William stands in the middle of his apartment, unsure of how much time has elapsed since getting out of the hospital. The place is a mess. William looks around at the cluttered walls, the debris-strewn floor, and books piled in precarious towers.
“You could have been so much more.” The voice that is not Jim Morrison says. “But you had to get wise and ruin your shot.”
“I know what you are planning. I saw it in my dreams in the hospital.” William hears a barking sound that must be laughter erupt in his head.
“And what are we planning, William?”
“The islands are already built. Debt will be weaponized. Those who can’t work it off will be terminated. Individuals with billions of dollars can’t stand the idea of a planet with billions of people with material needs, so billions will die. Peter Thule will lead the purge, carrying on Crowley and Parson’s work. New Cascadia will rise, but only to maintain supply lines to the islands until they have what they need to leave the planet. They know the date when fire will purify the land. They have prepared the moon for their long sleep, then, when the time is right, they will return to Eden on Earth.”

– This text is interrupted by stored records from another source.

(** One append: nothing for a bound key, a new event under a new key otherwise. *)
Inductive append_spec w e : result unit * world X → Prop :=
| append_error err w' : w_store w' = w_store w → append_spec w e (Err err, w')
| append_bound id :
    TrimSpace (e_IdempotencyKey e) ≠ "" →
    outboxByKey (w_store w) !! TrimSpace (e_IdempotencyKey e) = Some id →
    append_spec w e (Ok tt, w)
| append_new id stored w' :
    TrimSpace (e_IdempotencyKey e) ≠ "" →
    outboxByKey (w_store w) !! TrimSpace (e_IdempotencyKey e) = None →
    outbox (w_store w) !! id = None →
    stored_as e stored → e_ID stored = id →
    w_store w' = (w_store w) <| outbox := <[id := stored]> (outbox (w_store w)) |>
      <| outboxByKey := <[TrimSpace (e_IdempotencyKey e) := id]> (outboxByKey (w_store w)) |> →
    append_spec w e (Ok tt, w').

Lemma appendOutboxLocked_cases w e : append_spec w e (appendOutboxLocked e w).
Proof.
  unfold appendOutboxLocked. cbn. case_bool_decide as Hne; cbn; [by constructor|].
  destruct (outboxByKey (w_store w) !! TrimSpace (e_IdempotencyKey e)) as [id|] eqn:Hk; cbn.
  { by eapply append_bound. }
  destruct (blank (e_ID e)); cbn.
  all: match goal with |- context [outbox ?s !! ?i] =>
         destruct (outbox s !! i) eqn:Ho end; cbn; try by constructor.
  all: eapply append_new; [done|done|exact Ho| | |reflexivity]; [|reflexivity].
  all: unfold stored_as; do 4 eexists; reflexivity.
Qed.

“And you could have helped raise the alarm with songs that would have made you rich and famous, but your skepticism is too evolved. Too bad for you, William.”
“So what happens to me now?”
“You can stay and burn, or run.”
“What?”
“The fire has already started, William. Take a breath.”
William is suddenly aware of smoke creeping from the crack beneath his bedroom door.
“Fuck you, demon, I’m not letting you kill me.”
“Demon is a very antiquated concept, William. It would be more accurate to call us necromancers. We were enlisted long ago for this work.”
William closes his eyes and uses all his will power to break the trance-like state he’s stuck in. The smoke is getting bad, billowing now from the crack. William grabs one of his journals and some clothes and quickly stuffs his bike-bag. William exits the room filling with smoke, fleeing into the brisk Zula night.
*
“You’ve been mentally somewhere else all night.” Tavin’s wife, Maxine, says with a tinge of annoyance. Tavin exacerbates the annoyance by clearly not hearing what she said. “Tavin!”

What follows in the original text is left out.